Researchers have adopted various methodologies to obtain better performance from a process. Unlike the Taguchi method, which is designed to optimize single response characteristics, the grey relational analysis (GRA) method is able to optimize multiple outcomes [41]. Dongari et al. [42] optimized deposition parameters for wire-arc additive manufacturing (WAAM)-fabricated Inconel 625 single beads by applying a GRA methodology. Bhadrakali et al. [43] optimized WAAM process parameters obtained for strength and hardness values using GRA followed by the Taguchi method. In previous studies, the Taguchi approach and GRA have been used to optimize the process parameters and design of support structures in a nickel–nickel chromium alloy combustion chamber [44]. A similar approach was also implemented when optimizing the LPBF parameters of bimetallic specimens from AlSi10Mg–Cr18Ni10Ti powders [45].

Machine learning (ML) methods and their combinations, which are applied for simulation and multi-response optimization of AM process parameters, are widely described in the literature [45,46,47,48,49,50,51,52,53,54]. These methods include artificial neural networks (ANNs), back-propagation neural networks (BPNs), a radial basic function (RBF) neural network based on fuzzy clustering and a pseudo-inverse method, the genetic algorithm (GA), multi-gene genetic programming (MGGP), the non-dominated genetic algorithm (NSGA-II), a multi-objective particle swarm optimizer, and an ensemble MGGP consisting of an ANN, a Bayesian classifier, and support vector regression (SVR) [12].
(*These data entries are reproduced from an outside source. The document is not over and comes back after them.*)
(* ===== verification/WorkflowExecution.v ===== *)
(** [workflow/services/workflow-execution.service.ts]: starting a workflow,
    running its steps with their retries, retrying and cancelling.

    The world holds the two tables, the number of clock readings so far, and a
    record of the calls made to the steps' [execute] functions.  The registry
    of definitions ([workflowDefinitions], filled at start-up) is a map passed
    to the operations.  A step's [execute] is an arbitrary effect on the world:
    whatever other requests do to the tables while the engine awaits it is
    part of that effect. *)
From S2P Require Import Prelude Json Repository WorkflowTypes StateMachine Idempotency.

(** One call of a step's [execute]. *)
Record call := mkCall { call_workflowId : string; call_stepName : string; call_retryCount : Z }.

Record World (DBW DBS : Type) := mkWorld {
  wfs : DBW;              (* workflowRepository *)
  sts : DBS;              (* stepRepository *)
  ticks : nat;            (* readings of the clock and of chance *)
  calls : list call;      (* calls of execute, oldest first *)
}.
Arguments mkWorld {_ _} _ _ _ _.
Arguments wfs {_ _} _.
Arguments sts {_ _} _.
Arguments ticks {_ _} _.
Arguments calls {_ _} _.

#[export] Instance World_ticking DBW DBS : Ticking (World DBW DBS) := {|
  tick := ticks;
  advance w := mkWorld (wfs w) (sts w) (S (ticks w)) (calls w);
|}.

Section Execution.
Context {DBW DBS : Type} `{!WorkflowTable DBW, !StepTable DBS, CLK : Clock, RND : Random, CRY : Crypto}.
Local Abbreviation World := (World DBW DBS).
Local Abbreviation registry := (gmap string (WorkflowDefinition World)).
Implicit Types (wf : Workflow) (step : WorkflowStep).

(** ** The repositories *)

Definition saveWorkflow wf : eff World unit := λ w,
  (Return tt, mkWorld (write (clock_at (ticks w)) wf (wfs w)) (sts w) (S (ticks w)) (calls w)).

Definition saveStep step : eff World unit := λ w,
  (Return tt, mkWorld (wfs w) (write (clock_at (ticks w)) step (sts w)) (S (ticks w)) (calls w)).

Definition findWorkflow (id : string) : eff World (option Workflow) :=
  gets (λ w, lookup_row id (wfs w)).

(** [find({ where: { workflowId } })], the [steps] relation. *)
Definition stepsOf (id : string) (w : World) : list WorkflowStep :=
  find_where (λ s, st_workflowId s = id) (sts w).

(** ** Definitions *)

Definition registerWorkflowDefinition (definition : WorkflowDefinition World) (reg : registry) : registry :=
  <[WorkflowType.to_string (wd_type definition) := definition]> reg.

Definition getWorkflowDefinition (type : string) (reg : registry) : option (WorkflowDefinition World) :=
  reg !! type.

(** [array[i]] *)
Definition array_get {A} (l : list A) (i : Z) : option A :=
  if bool_decide (0 ≤ i)%Z then l !! Z.to_nat i else None.

(** ** Running one step *)

(** The promise of [prepareStepInput], which is not awaited where it is used. *)
Definition prepareStepInput wf step (w : World) : jsobj :=
  if bool_decide (st_stepIndex step > 0)%Z then
    let previousSteps := sort_on st_stepIndex
      (find_where (λ s, st_workflowId s = wf_id wf ∧ (st_stepIndex s < st_stepIndex step)%Z) (sts w)) in
    foldl (λ stepInput prevStep,
      match st_output prevStep with
      | Some output => if truthy output then assoc_set (st_stepName prevStep) output stepInput else stepInput
      | None => stepInput
      end) (wf_input wf) previousSteps
  else wf_input wf.

Definition log_call (c : call) : eff World unit :=
  modify (λ w, mkWorld (wfs w) (sts w) (ticks w) (calls w ++ [c])).

(** Both branches call [execute]; reading a property of an undefined definition
    throws. *)
Definition executeWithIdempotency (stepName : string) (stepDefinition : option (StepDefinition World))
    (input : jsval) (context : WorkflowContext) (idempotencyKey : option string) : eff World jsval :=
  match stepDefinition with
  | None => throw (TypeError "Cannot read properties of undefined (reading 'isIdempotent')")
  | Some sd =>
      if negb (sd_isIdempotent sd) || bool_decide (idempotencyKey = None) then
        log_call (mkCall (ctx_workflowId context) stepName (ctx_retryCount context)) ;;
        sd_execute sd input context
      else
        log_call (mkCall (ctx_workflowId context) stepName (ctx_retryCount context)) ;;
        sd_execute sd input context
  end.

Definition step_context wf step : WorkflowContext :=
  mkContext (wf_id wf) (wf_idempotencyKey wf) (wf_userId wf) (wf_walletAddress wf) (wf_type wf)
    (st_retryCount step) (st_stepIndex step) (wf_context wf).

(** What follows the call: the end of the [try] block, or the [catch] block with the
    recursive call [retry]. *)
Definition settleStep (retry : WorkflowStep → eff World unit) step (result : outcome jsval) : eff World unit :=
  match result with
  | Return output =>
      completedAt ← date_now;
      saveStep (step |> set_st_state StepState.COMPLETED |> set_st_output (Some output)
                     |> set_st_completedAt (Some completedAt))
  | Throw e =>
      failedAt ← date_now;
      let step := step |> set_st_state StepState.FAILED |> set_st_failedAt (Some failedAt)
                       |> set_st_failureReason (Some (exn_message e))
                       |> set_st_retryCount (st_retryCount step + 1)%Z in
      if shouldRetry (inr StepState.FAILED) (st_retryCount step) (st_maxRetries step) then
        nextRetryAt ← calculateNextRetryTime (st_retryCount step) default_base_delay;
        let step := step |> set_st_nextRetryAt (Some nextRetryAt) in
        saveStep step ;;
        now ← date_now;
        delay (nextRetryAt - now)%Z ;;
        retry step
      else
        saveStep step ;;
        throw (Error ("Step " +:+ st_stepName step +:+ " failed after " +:+
                      pretty (st_retryCount step) +:+ " retries: " +:+ exn_message e))
  end.

(** The mark of a recursion that was given too little fuel. *)
Definition out_of_fuel : exn := Exn "OutOfFuel" "executeStep".

Fixpoint executeStep_fuel (fuel : nat) wf step (stepDefinition : option (StepDefinition World)) :
    eff World unit :=
  match fuel with
  | O => throw out_of_fuel
  | S fuel =>
    let transition := transitionStep (st_state step) StepState.RUNNING in
    if negb (success transition) then
      throw (Error ("Cannot execute step: " +:+ error_text transition))
    else
    startedAt ← date_now;
    let step := step |> set_st_state StepState.RUNNING |> set_st_startedAt (Some startedAt) in
    saveStep step ;;
    let context := step_context wf step in
    prepared ← gets (prepareStepInput wf step);
    let stepInput := JPromise (JObject prepared) in
    step ← (if st_isIdempotent step then
              let stepIdempotencyKey :=
                generateStepIdempotencyKey (wf_idempotencyKey wf) (st_stepName step) stepInput in
              let step := step |> set_st_idempotencyKey (Some stepIdempotencyKey) in
              saveStep step ;; mret step
            else mret step);
    let stepIdempotencyKey := if st_isIdempotent step then st_idempotencyKey step else None in
    result ← attempt (executeWithIdempotency (st_stepName step) stepDefinition stepInput context
                        stepIdempotencyKey);
    settleStep (λ step, executeStep_fuel fuel wf step stepDefinition) step result
  end.

(** Every call of [executeStep] raises the retry count, up to the maximum. *)
Definition executeStep wf step (stepDefinition : option (StepDefinition World)) : eff World unit :=
  executeStep_fuel (S (Z.to_nat (st_maxRetries step - st_retryCount step))) wf step stepDefinition.

(** ** Running a workflow *)

(** The loop over the steps.  The workflow object is shared with the caller,
    which goes on with it whether the loop ends or throws: the result is the object as
    the loop left it, and how the loop ended. *)
Fixpoint executeSteps_from wf (definition : WorkflowDefinition World) (steps : list WorkflowStep) :
    eff World (Workflow * outcome unit) :=
  match steps with
  | [] => mret (wf, Return tt)
  | step :: steps =>
      let wf := wf |> set_wf_currentStepIndex (st_stepIndex step) in
      saveWorkflow wf ;;
      r ← attempt (executeStep wf step (array_get (wd_steps definition) (st_stepIndex step)));
      match r with
      | Return _ => executeSteps_from wf definition steps
      | Throw e => mret (wf, Throw e)
      end
  end.

Definition executeSteps wf (definition : WorkflowDefinition World) : eff World (Workflow * outcome unit) :=
  steps ← gets (λ w, sort_on st_stepIndex (stepsOf (wf_id wf) w));
  executeSteps_from wf definition steps.

(** Returns the workflow object as the caller sees it afterwards. *)
Definition executeWorkflow (reg : registry) wf : eff World Workflow :=
  match getWorkflowDefinition (wf_type wf) reg with
  | None => throw (Error ("Workflow definition not found for type: " +:+ wf_type wf))
  | Some definition =>
      let transition := transitionWorkflow (wf_state wf) WorkflowState.RUNNING in
      if negb (success transition) then
        throw (Error ("Cannot start workflow: " +:+ error_text transition))
      else
      startedAt ← date_now;
      let wf := wf |> set_wf_state WorkflowState.RUNNING |> set_wf_startedAt (Some startedAt) in
      saveWorkflow wf ;;
      ended ← executeSteps wf definition;
      let '(wf, r) := ended in
      match r with
      | Return _ =>
          completedAt ← date_now;
          let wf := wf |> set_wf_state WorkflowState.COMPLETED |> set_wf_completedAt (Some completedAt) in
          saveWorkflow wf ;; mret wf
      | Throw e =>
          failedAt ← date_now;
          let wf := wf |> set_wf_state WorkflowState.FAILED |> set_wf_failedAt (Some failedAt)
                       |> set_wf_failureReason (Some (exn_message e)) in
          saveWorkflow wf ;; throw e
      end
  end.

(** [workflowRepository.create({...})], with the column defaults of the entity. *)
Definition new_workflow (id idempotencyKey type : string) (input : jsobj) (userId walletAddress : option string)
    (context : option jsobj) (totalSteps maxRetries : Z) (requiresCompensation : bool) (now : Z) : Workflow :=
  mkWorkflow id idempotencyKey type WorkflowState.PENDING userId walletAddress input None context
    0 totalSteps None None None None 0 maxRetries None requiresCompensation false now now.

(** [stepRepository.create({...})] for the [index]-th step of a definition. *)
Definition new_step (id workflowId : string) (index : Z) (sd : StepDefinition World) (now : Z) : WorkflowStep :=
  mkWorkflowStep id workflowId (sd_name sd) index StepState.PENDING None None (sd_config sd)
    0 (or_number (sd_maxRetries sd) 3) None None None None None
    (match sd_compensate sd with Some _ => true | None => false end) false None None None
    (sd_isIdempotent sd) None now now.

(** [stepRepository.save(steps)]: one row per step of the definition. *)
Fixpoint createSteps (workflowId : string) (index : Z) (defs : list (StepDefinition World)) :
    eff World unit :=
  match defs with
  | [] => mret tt
  | sd :: defs =>
      w ← gets id;
      saveStep (new_step (fresh_id (sts w)) workflowId index sd (clock_at (ticks w))) ;;
      createSteps workflowId (index + 1) defs
  end.

Definition startWorkflow (reg : registry) (type : string) (input : jsobj)
    (userId walletAddress : option string) (context : option jsobj) : eff World Workflow :=
  match getWorkflowDefinition type reg with
  | None => throw (Error ("Workflow definition not found for type: " +:+ type))
  | Some definition =>
      today ← date_now;
      let idempotencyKey :=
        generateWorkflowIdempotencyKey type (or_string userId "anonymous") input context today in
      existingWorkflow ← gets (λ w, findOne_where (λ r, wf_idempotencyKey r = idempotencyKey) (wfs w));
      match existingWorkflow with
      | Some existing => mret existing
      | None =>
          w ← gets id;
          let savedWorkflow :=
            new_workflow (fresh_id (wfs w)) idempotencyKey type input userId walletAddress context
              (Z.of_nat (length (wd_steps definition))) (or_number (wd_maxRetries definition) 3)
              (or_false (wd_requiresCompensation definition)) (clock_at (ticks w)) in
          saveWorkflow savedWorkflow ;;
          createSteps (wf_id savedWorkflow) 0 (wd_steps definition) ;;
          executeWorkflow reg savedWorkflow
      end
  end.

(** ** Retrying and cancelling *)

Definition retryWorkflow (reg : registry) (workflowId : string) : eff World unit :=
  workflow ← findWorkflow workflowId;
  match workflow with
  | None => throw (Error ("Workflow not found: " +:+ workflowId))
  | Some wf =>
      steps ← gets (stepsOf workflowId);
      if negb (isWorkflowRecoverable (wf_state wf)) then
        throw (Error ("Workflow " +:+ workflowId +:+ " is not in a recoverable state"))
      else
      startedAt ← date_now;
      let wf := wf |> set_wf_state WorkflowState.RUNNING |> set_wf_retryCount (wf_retryCount wf + 1)%Z
                   |> set_wf_startedAt (Some startedAt) |> set_wf_failedAt None
                   |> set_wf_failureReason None in
      saveWorkflow wf ;;
      (match array_find (λ s, st_state s = StepState.FAILED) steps with
       | Some failedStep =>
           saveStep (failedStep |> set_st_state StepState.PENDING |> set_st_failedAt None
                                |> set_st_failureReason None)
       | None => mret tt
       end) ;;
      executeWorkflow reg wf ;;
      mret tt
  end.

Definition cancelWorkflow (workflowId : string) : eff World unit :=
  workflow ← findWorkflow workflowId;
  match workflow with
  | None => throw (Error ("Workflow not found: " +:+ workflowId))
  | Some wf =>
      let transition := transitionWorkflow (wf_state wf) WorkflowState.CANCELLED in
      if negb (success transition) then
        throw (Error ("Cannot cancel workflow: " +:+ error_text transition))
      else
      completedAt ← date_now;
      saveWorkflow (wf |> set_wf_state WorkflowState.CANCELLED |> set_wf_completedAt (Some completedAt))
  end.

(** The execution service's own [compensateWorkflow] only points elsewhere. *)
Definition execution_compensateWorkflow (workflowId : string) : eff World unit :=
  throw (Error "Use CompensationService.compensateWorkflow() instead").
End Execution.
In addition to machine learning, robust planning and other optimization methods have also been used [55] and can be successfully adapted for multi-response optimization problems in AM.

When the quality characteristics (response parameters) of the products that are to be obtained in the AM process are multiple, some of them can then be used as constraints in multi-response optimization. In this case, to optimize the technological parameters, the classical methods of linear or nonlinear programming can be used.

The linear programming (LP)-based method is used to linearize nonlinear power system optimization problems. This method is reliable and has good convergence characteristics; however, the main shortcoming is that it can be trapped in local minima [56]. To improve the accuracy of the LP method used in this study, it was assumed that the optimization process occurs in two steps. At the first stage, the optimal parameters are determined using DoE based on the problem of minimizing porosity and, at the second stage, a multicriteria optimization problem is solved using the LP method.

Existing AM models are comprised of a set of equations relating the technological parameters of the process and the parameters of the state of the synthesized material—such as internal stresses and strains, temperature, individual structural parameters, etc.—presented in the form of analytical finite-element or empirical models. These parameters form a multi-connected area within which the area of the technological parameters that provide the multiple quality characteristics required can be defined.

The aim of this study was to develop a framework, models, and a method for determining the AM modes that make it possible to obtain a set of quality indicators at the maximum performance of the process. At the same time, some of the quality indicators can then be included in the objective function in order to maximize or minimize them; the rest can be used as constraints.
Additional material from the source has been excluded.